For Tunnell and others involved in the fight to contain the June 3, 1979, spill from Mexico's Ixtoc 1 offshore well in the Gulf of Campeche, the BP blowout in the Gulf of Mexico conjures an eerie sense of déjà vu.
Like the BP spill, the Ixtoc disaster began with a burst of gas followed by an explosion and fire, followed by a relentless gush of oil that resisted all attempts to block it. Plugs of mud and debris, chemical dispersants, booms skimming the surface of the water: Mexico's Pemex oil company tried them all, but still the spill inexorably crept ashore, first in southeast Mexico, later in Texas.
But if the BP spill seems to be repeating one truth already demonstrated in the Ixtoc spill - that human technology is no match for a high-pressure undersea oil blowout - scientists are hoping that it may eventually confirm another: that the environment has a stunning capacity to heal itself from manmade insults.
Read more: http://www.newsobserver.com/2010/06/13/530250/after-big-1979-spill-a-stunning.html#storylink=misearch#ixzz0r8LixHLV
(Excerpt) Read more at newsobserver.com ...
Thanks for the post.
hopeful and informative.
Articles like this keep me grounded.
It’s the same as forest fires. The Earth will always replenish itself after a disaster.
I have been to Prince William Sound in Alaska and toured the area by boat.

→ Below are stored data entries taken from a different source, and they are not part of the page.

(** ** The run *)
Context (Hrange : I64_MIN ≤ js_next_id s0 ≤ I64_MAX).
Lemma inv_closing o st : inv o st → ∃ cl, closing_rows o st cl ∧ fo_finalized o = list_to_set cl ∧ NoDup cl ∧ cl ⊆ orch_rows o.
Proof.
  intros [Hl [ops Hi]]. exists (closed ops). pose proof Hi as [_ _ Hr Hf Hn Hs _ _]. split; [|done]. split; [done|]. split; [|by exists ops].
  rewrite <- Hr. apply started_NoDup; [done|]. by rewrite Hr.
Qed.
Lemma inv_fresh o st : inv o st → fo_finalized o = ∅ → closing_rows o st [].
Proof.
  intros (cl & Hc & Hf & _ & _)%inv_closing He. replace [] with cl; [done|]. destruct cl as [|x cl]; [done|]. set_solver.
Qed.
Lemma start_children_length cmd filename jails : ∀ i done K tr ts,
  (run K tr (start_children show_error cmd filename i jails done)).2 = Some (Some ts) → length ts = (length done + length jails)%nat.
Proof.
  induction jails as [|j jails IH]; intros i done K tr ts; cbn [start_children]; [simpl; intros [= <-]; lia|]. rewrite run_bind.
  destruct (run K tr (spawn show_error _ _ _)) as [tr' [[h|e|]|]]; [|..|done|done]; (intros Hr%IH; rewrite Hr, length_app; simpl; lia).
Qed.
Lemma fork_body_ends fuel plan language filename cmd src pout outs jails metas parent_rec h o st :
  parent_rec = js_next_id s0 → fo_parent_rec o = Some parent_rec → fo_child_recs o = [] → fo_finalized o = ∅ → inv o st →
  length jails = length (fp_children plan) → (length (fp_children plan) ≤ 16)%nat →
  ends ((fork+ _ := record_children language (length (fp_children plan)) 0 (length (fp_children plan)) parent_rec config in
    fork+ recs := child_recs in
    fork+ '(parent_out, child_ress) := flift (
      let+ ts := alift (start_children show_error cmd filename 0 jails []) in
      match ts with
      | None => let+ _ := alift (handle_drop h) in aret Panic
      | Some ts => join_loop fuel parent_rec h None recs ts
      end) in
    fork+ _ := finish_row parent_rec parent_out in
    fork+ outputs := collect show_error recs child_ress [] in
    flift (let+ _ := remove_dirs (src :: pout :: outs) in aret (respond parent_out outputs metas))) o) st
  (after (λ st' o' resp, (∃ cl, closing_rows o' st' cl ∧ cl ≡ₚ orch_rows o') ∧
     length (orch_rows o') = S (length (fr_children resp)) ∧ length (fr_children resp) = length (fp_children plan))).
Proof.
  intros Hp Hpar Hch Hfin Hi Hj Hn.
  assert (orch_rows o = [parent_rec]) as Hrows by (unfold orch_rows; by rewrite Hpar, Hch).
  eapply after_bind; [apply record_children_ends; [done|done|rewrite Hrows; simpl; lia|done]|].
  intros st1 o1 [] (Hi1 & Hpar1 & Hfin1 & Hlen1). rewrite Hch in Hlen1. simpl in Hlen1. rewrite Hpar in Hpar1. rewrite Hfin in Hfin1.
  assert (orch_rows o1 = parent_rec :: fo_child_recs o1) as Hrows1 by (unfold orch_rows; by rewrite Hpar1).
  eapply (after_bind _ _ _ _ (λ st' o' recs, st' = st1 ∧ o' = o1 ∧ recs = fo_child_recs o1)); [by apply ends_ret|]. intros ? ? recs (-> & -> & ->).
  eapply (after_bind _ _ _ _ (λ st' o' x, o' = o1 ∧ (inv o1 st' ∧ length x.2 = length (fo_child_recs o1)))).
  { apply after_lift; [done|].
    eapply (ends_bind _ _ _ (λ st' r, st' = st1 ∧ ∀ ts, r = Some ts → length ts = length jails)).
    { intros K tr st' r. rewrite run_alift. destruct (run K tr _) as [t [r'|]] eqn:E; [|done]. intros [= <- <-]. split; [done|]. intros ts ->.
      apply (start_children_length cmd filename jails 0 [] K tr). by rewrite E. }
    intros ? [ts|] [-> Hts]; [|apply ends_stateless; [apply stateless_lift|]; intros _; by apply ends_ret].
    eapply ends_mono; [apply (join_loop_ends fuel o1); [done|rewrite Hrows1; set_solver|rewrite Hrows1; set_solver]|].
    intros st2 r [Hi2 Hr]. destruct r as [[out rs]|e|]; [|done..]. split; [done|]. simpl. rewrite (Hr out rs eq_refl), (Hts ts eq_refl). lia. }
  intros st2 ? [out rs] [-> [Hi2 Hrs]]. simpl in Hrs.
  eapply after_bind; [apply (finish_row_ends _ _ _ _ []); [by apply inv_fresh|rewrite Hrows1; set_solver|set_solver]|].
  intros st3 o3 [] [-> Hc3].
  eapply after_bind; [apply (collect_ends _ _ _ _ _ ([] ++ [parent_rec])); [done| |done]|].
  { change (orch_rows (finalize parent_rec o1)) with (orch_rows o1). by rewrite Hrows1. }
  intros st4 o4 outputs (Hr4 & (cl & Hcl & Hperm) & Hlo). change (orch_rows (finalize parent_rec o1)) with (orch_rows o1) in Hr4, Hperm.
  unfold flift. eapply ends_bind; [apply (ends_stateless _ _ _ (λ st' r, st' = st4 ∧ r = respond out outputs metas)); [apply remove_dirs_stateless|]; intros _; by apply ends_ret|].
  intros ? r [-> ->]. apply ends_ret. unfold after, respond. simpl. destruct (output_to_response <$> outputs) as [|x xs] eqn:Eo; [done|]. destruct metas as [|m ms]; [done|].
  simpl. assert (length (x :: xs) = length outputs) as Hx by (rewrite <- Eo; apply length_fmap). simpl in Hx, Hlo.
  split; [exists cl; by rewrite Hr4|]. rewrite Hr4, Hrows1. simpl. lia.
Qed.
Definition run_done (n : nat) (st : AppState) (o : ForkOrch) (resp : ForkResponse) : Prop :=
  (∃ cl, closing_rows o st cl ∧ cl ≡ₚ orch_rows o) ∧ length (orch_rows o) = S (length (fr_children resp)) ∧ length (fr_children resp) = n.
Lemma fork_from_ends fuel plan language filename cmd src pout jail parent_rec h o st :
  parent_rec = js_next_id s0 → fo_parent_rec o = Some parent_rec → fo_child_recs o = [] → fo_finalized o = ∅ → inv o st →
  (length (fp_children plan) ≤ 16)%nat →
  ends (fork_from show_io show_error fuel plan language filename cmd src pout config jail parent_rec h o) st (after (run_done (length (fp_children plan)))).
Proof.
  intros Hp Hpar Hch Hfin Hi Hn. assert (parent_rec ∈ orch_rows o) as Hin by (unfold orch_rows; rewrite Hpar; set_solver). unfold fork_from.
  eapply (after_bind _ _ _ _ (λ st' o' x, o' = o ∧ (inv o st' ∧ length x.1.2 = length (fp_children plan)))).
  - apply after_undo; [apply stateless_lift|]. eapply (after_bind _ _ _ _ (λ st' o' _, o' = o ∧ inv o st')).
    + apply after_lift; [done|]. apply ends_stateless; [apply stateless_lift|]. intros _. eapply ends_mono; [apply nap_follows, followed_refl|].
      cbv beta. intros st' [u|e|] Hf; [by eapply inv_followed|by eapply inv_followed|done].
    + intros st1 ? [] [-> Hi1]. apply after_lift; [done|].
      eapply ends_mono; [apply ends_and; [apply clone_children_length|apply clone_children_stateless]|]. cbv beta.
      intros st2 [[[outs jails] metas]|e|] [Hl ->]; [|done..]. split; [done|]. simpl. destruct (Hl _ _ _ eq_refl) as [-> _]. done.
  - intros st1 ? [[outs jails] metas] [-> [Hi1 Hj]]. apply after_undo; [apply remove_dirs_stateless|]. by apply fork_body_ends.
Qed.
(** From the parent's row on. *)
Lemma fork_started_ends fuel plan language filename cmd src pout jail o st :
  o = orch_new tenant → st = base → (length (fp_children plan) ≤ 16)%nat →
  ends ((fork+ parent_rec := start_row (language +:+ " · parent") None in
    fork+ _ := set_parent parent_rec in
    fork+ _ := attach_row parent_rec config in
    fork+ h := flift (alift (ctl_jail show_error (spawn show_error jail cmd ["/workspace/" +:+ filename]%string))) in
    fork_from show_io show_error fuel plan language filename cmd src pout config jail parent_rec h) o) st (after (run_done (length (fp_children plan)))).
Proof.
  intros -> -> Hn. apply ends_start_row. intros t. set (op := JStart _ _ _ _ _ _). set (st1 := set_jails _ base). set (id := js_next_id s0).
  set (o1 := MkOrch tenant (Some id) [] ∅). assert (finv (orch_new tenant) base []) as Hi0.
  { split; simpl; first [done | by rewrite set_jails_id | constructor]. }
  assert (finv o1 (set_jails (jail_step (a_jails st1) (JAttach id config)) st1) (([] ++ [op]) ++ [JAttach id config])) as Hi1.
  { apply finv_plain; [|done|done|split; [set_solver|done]]. by apply (finv_start (orch_new tenant) o1 base [] t (language +:+ " · parent") None). }
  assert (∀ A (f : unit → fact A) Q, ends (f tt o1) (set_jails (jail_step (a_jails st1) (JAttach id config)) st1) Q →
    ends ((fork+ _ := set_parent id in fork+ u := attach_row id config in f u) (orch_new tenant)) st1 Q) as Hstep.
  { intros A f Q Hf K tr st' b Hr. by apply (Hf K tr). }
  apply Hstep. assert (inv o1 (set_jails (jail_step (a_jails st1) (JAttach id config)) st1)) as Hinv by (split; [simpl; lia|by eexists]).
  eapply after_bind; [apply after_stateless; [done|apply stateless_lift]|]. intros ? ? h [-> ->]. by apply fork_from_ends.
Qed.
End protocol.
Definition fork_memory (c : ExecConfig) (req : ForkRequest) : Z := Z.min (default (default_memory_mb c) (fq_memory_mb req)) 8192.
Definition fork_timeout (c : ExecConfig) (req : ForkRequest) : Z := clamp_timeout (default (default_timeout_secs c) (fq_timeout_secs req)).
Lemma validate_ok req c plan : validate req c = Ok plan →
  (1 ≤ length (fp_children plan) ≤ 16)%nat ∧ fp_memory plan = fork_memory c req ∧ fp_timeout plan = fork_timeout c req ∧ 0 ≤ 30000 - fp_fork_after plan.
Proof.
  unfold validate. set (children := match fq_children req with [] => _ | _ => _ end).
  assert (∀ l, children = Some l → (1 ≤ length l)%nat) as Hc.
  { intros l. unfold children. destruct (fq_children req); [|intros [= <-]; simpl; lia]. destruct (fq_child_code req); [|done]. intros [= <-]. simpl. lia. }
  destruct children as [l|]; [|done]. specialize (Hc l eq_refl). destruct (Nat.ltb_spec 16 (length l)); [done|]. destruct (_ || _); [done|]. intros [= <-]. simpl.
  unfold fork_memory, fork_timeout. repeat split; lia.
Qed.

You cannot see any signs that an oil-spill took place.
walk on the beaches and lift some rocks.
You will see it then.
The Earth is not fragile.
BTTT. Thanks for the post.
The damage done by detergents and steam-cleaning - not oil - to that place was terrible. There are still sterile patches.
But the ‘control’ beach they just left to itself has done really well.
An oil spill isn't all that much different than a devastating forest fire, when you think about it.
Very interesting. This may be one reason why a friend of mine in the logging business tells me that they don’t re-plant trees where he works. They simply clear-cut an area, strip the limbs off the pine trees right there, and leave the branches and pine cones behind to re-seed the area naturally.
Crude oil is all natural and biodegradable.
ping
Post 11: interesting! And hopeful.
True. It’s no accident that there are bacteria that can live off crude oil.
After only 31 years!
Makes me think of Mt. St. Helens. It was completely desolate after the big explosion. But now a lot of plants have re-started.
To me it’s a theology lesson. God’s life-giving love breaks through wherever and whenever it possibly can.